(** * PDF-Comparator: the text-diff engine of [text_comparison.py]

    A shallow embedding of [compare_texts] and [generate_summary], of the
    Python built-ins they call ([str.replace], [str.split], [str.join],
    [re.split], [len]) and of [difflib.SequenceMatcher] (CPython 3.11,
    [Lib/difflib.py]) with its default arguments [isjunk=None] and
    [autojunk=True].

    A Python [str] is a sequence of Unicode code points; it is modelled as
    a list of code points [N].  Python integers are unbounded; indices and
    counters are [nat].  A Python exception is a value of [result].

    Besides the engine: [clean_text] of [pdf_processor.py], which prepares
    the texts, and [highlight_differences] and [count_change_types] of
    [utils.py], which read the records. *)

From Stdlib Require Import Ascii String SpecFloat DecimalString.
From stdpp Require Import gmap list sorting strings.

Set Warnings "-clear-no-such-hyp".

(** ** Exceptions *)

Inductive exn := IndexError | ZeroDivisionError | OutOfFuel.

Inductive result (A : Type) :=
  | Ok (x : A)
  | Raise (e : exn).
Global Arguments Ok {A} x.
Global Arguments Raise {A} e.

Global Instance result_ret : MRet result := λ A x, Ok x.
Global Instance result_bind : MBind result := λ A B f m,
  match m with Ok x => f x | Raise e => Raise e end.
Global Instance result_fmap : FMap result := λ A B f m,
  match m with Ok x => Ok (f x) | Raise e => Raise e end.

(** [l[i]] for a non-negative index. *)
Definition index {A} (l : list A) (i : nat) : result A :=
  match l !! i with Some x => Ok x | None => Raise IndexError end.

(** [l[i:j]] for non-negative bounds: out-of-range bounds are clamped. *)
Definition slice {A} (l : list A) (i j : nat) : list A :=
  take (j - i) (drop i l).

(** [[f(x) for x in l]] where [f] may raise. *)
Fixpoint for_each {A B} (f : A → result B) (l : list A) : result (list B) :=
  match l with
  | [] => Ok []
  | x :: l' => y ← f x; ys ← for_each f l'; Ok (y :: ys)
  end.

(** ** Strings *)

Abbreviation str := (list N).

(** The code points of a literal. *)
Definition py (s : string) : str :=
  (λ c, N_of_ascii c) <$> list_ascii_of_string s.

Module Char.
Definition NL : N := 10.          (* '\n' *)
Definition SP : N := 32.          (* ' ' *)
Definition BANG : N := 33.        (* '!' *)
Definition DOT : N := 46.         (* '.' *)
Definition QUERY : N := 63.       (* '?' *)
Definition LT : N := 60.          (* '<' *)
Definition GT : N := 62.          (* '>' *)
Definition LBRACE : N := 123.     (* '{' *)
Definition RBRACE : N := 125.     (* '}' *)

(** [str.isspace] on one code point, which is also what [\s] matches in
    a [str] pattern. *)
Definition is_space (c : N) : bool :=
  ((9 <=? c) && (c <=? 13) || (28 <=? c) && (c <=? 32)
   || (c =? 133) || (c =? 160) || (c =? 5760)
   || (8192 <=? c) && (c <=? 8202)
   || (c =? 8232) || (c =? 8233) || (c =? 8239) || (c =? 8287)
   || (c =? 12288))%N.

(** The character class [[.!?]]. *)
Definition is_sentence_end (c : N) : bool :=
  ((c =? DOT) || (c =? BANG) || (c =? QUERY))%N.
End Char.

Module Str.
(** [s.replace(old, new)] for a one-character [old]. *)
Definition replace (old : N) (new : str) (s : str) : str :=
  c ← s; if decide (c = old) then new else [c].

(** [sep.join(l)] *)
Fixpoint join (sep : str) (l : list str) : str :=
  match l with
  | [] => []
  | [x] => x
  | x :: l' => x ++ sep ++ join sep l'
  end.

(** [s.split('\n\n')]: cut at every occurrence of two newlines, scanning
    from the left; [cur] is the piece being read. *)
Fixpoint split_nlnl_go (cur : str) (s : str) : list str :=
  match s with
  | [] => [cur]
  | c :: s' =>
    match s' with
    | c' :: s'' =>
      if decide (c = Char.NL ∧ c' = Char.NL)
      then cur :: split_nlnl_go [] s''
      else split_nlnl_go (cur ++ [c]) s'
    | [] => split_nlnl_go (cur ++ [c]) s'
    end
  end.
Definition split_nlnl (s : str) : list str := split_nlnl_go [] s.

(** [re.split(r'(?<=[.!?])\s+', s)].  A match starts at a whitespace
    character that follows one of [.!?] and takes the whole run of
    whitespace ([in_sep]); [prev_end] says that the character just read
    is one of [.!?]. *)
Fixpoint re_split_go (in_sep prev_end : bool) (cur : str) (s : str)
    : list str :=
  match s with
  | [] => [cur]
  | c :: s' =>
    if in_sep then
      if Char.is_space c then re_split_go true false cur s'
      else re_split_go false (Char.is_sentence_end c) (cur ++ [c]) s'
    else if prev_end && Char.is_space c then
      cur :: re_split_go true false [] s'
    else re_split_go false (Char.is_sentence_end c) (cur ++ [c]) s'
  end.
Definition re_split_sentences (s : str) : list str :=
  re_split_go false false [] s.

(** [s.split()]: the maximal runs of non-whitespace characters. *)
Fixpoint split_ws_go (cur : option str) (s : str) : list str :=
  match s with
  | [] => option_list cur
  | c :: s' =>
    if Char.is_space c then option_list cur ++ split_ws_go None s'
    else split_ws_go (Some (default [] cur ++ [c])) s'
  end.
Definition split_ws (s : str) : list str := split_ws_go None s.
End Str.

(** ** Floats

    A Python [float] is an IEEE 754 binary64 number. *)

Abbreviation float := spec_float.

Module Float.
Definition prec : Z := 53.
Definition emax : Z := 1024.

(** The integer [n] as an exact (not yet rounded) binary number. *)
Definition exact (n : nat) : float :=
  match n with
  | 0 => S754_zero false
  | S _ => S754_finite false (Pos.of_nat n) 0
  end.

(** [a / b] on integers: the correctly rounded quotient. *)
Definition int_truediv (a b : nat) : result float :=
  match b with
  | 0 => Raise ZeroDivisionError
  | S _ => Ok (SFdiv prec emax (exact a) (exact b))
  end.

(** [x * n] for a float [x] and an integer [n]. *)
Definition mul_int (x : float) (n : nat) : float :=
  SFmul prec emax x (exact n).
End Float.

(** ** difflib.SequenceMatcher

    [SequenceMatcher(None, a, b)]: no junk predicate, automatic junk
    heuristic on.  The elements are hashable ([Countable]). *)

(** [Match(a, b, size)] *)
Record Match := mkMatch { m_a : nat; m_b : nat; m_size : nat }.

Inductive Tag := Replace | Delete | Insert | Equal.

(** One opcode [(tag, i1, i2, j1, j2)]. *)
Record Opcode := mkOp {
  op_tag : Tag; op_i1 : nat; op_i2 : nat; op_j1 : nat; op_j2 : nat
}.

Global Instance Match_eq_dec : EqDecision Match.
Proof. solve_decision. Defined.
Global Instance Tag_eq_dec : EqDecision Tag.
Proof. solve_decision. Defined.
Global Instance Opcode_eq_dec : EqDecision Opcode.
Proof. solve_decision. Defined.

(** The order of [list.sort] on the tuples [(a, b, size)]. *)
Definition match_le (x y : Match) : Prop :=
  m_a x < m_a y ∨
  (m_a x = m_a y ∧ (m_b x < m_b y ∨ (m_b x = m_b y ∧ m_size x ≤ m_size y))).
+---+
Give back the records word for word. Start at the first line, end at the line containing "(** The code points of a literal. *)", and include both.

SOLUTION FOR THIS EXERCISE:
(** * PDF-Comparator: the text-diff engine of [text_comparison.py]

    A shallow embedding of [compare_texts] and [generate_summary], of the
    Python built-ins they call ([str.replace], [str.split], [str.join],
    [re.split], [len]) and of [difflib.SequenceMatcher] (CPython 3.11,
    [Lib/difflib.py]) with its default arguments [isjunk=None] and
    [autojunk=True].

    A Python [str] is a sequence of Unicode code points; it is modelled as
    a list of code points [N].  Python integers are unbounded; indices and
    counters are [nat].  A Python exception is a value of [result].

    Besides the engine: [clean_text] of [pdf_processor.py], which prepares
    the texts, and [highlight_differences] and [count_change_types] of
    [utils.py], which read the records. *)

From Stdlib Require Import Ascii String SpecFloat DecimalString.
From stdpp Require Import gmap list sorting strings.

Set Warnings "-clear-no-such-hyp".

(** ** Exceptions *)

Inductive exn := IndexError | ZeroDivisionError | OutOfFuel.

Inductive result (A : Type) :=
  | Ok (x : A)
  | Raise (e : exn).
Global Arguments Ok {A} x.
Global Arguments Raise {A} e.

Global Instance result_ret : MRet result := λ A x, Ok x.
Global Instance result_bind : MBind result := λ A B f m,
  match m with Ok x => f x | Raise e => Raise e end.
Global Instance result_fmap : FMap result := λ A B f m,
  match m with Ok x => Ok (f x) | Raise e => Raise e end.

(** [l[i]] for a non-negative index. *)
Definition index {A} (l : list A) (i : nat) : result A :=
  match l !! i with Some x => Ok x | None => Raise IndexError end.

(** [l[i:j]] for non-negative bounds: out-of-range bounds are clamped. *)
Definition slice {A} (l : list A) (i j : nat) : list A :=
  take (j - i) (drop i l).

(** [[f(x) for x in l]] where [f] may raise. *)
Fixpoint for_each {A B} (f : A → result B) (l : list A) : result (list B) :=
  match l with
  | [] => Ok []
  | x :: l' => y ← f x; ys ← for_each f l'; Ok (y :: ys)
  end.

(** ** Strings *)

Abbreviation str := (list N).

(** The code points of a literal. *)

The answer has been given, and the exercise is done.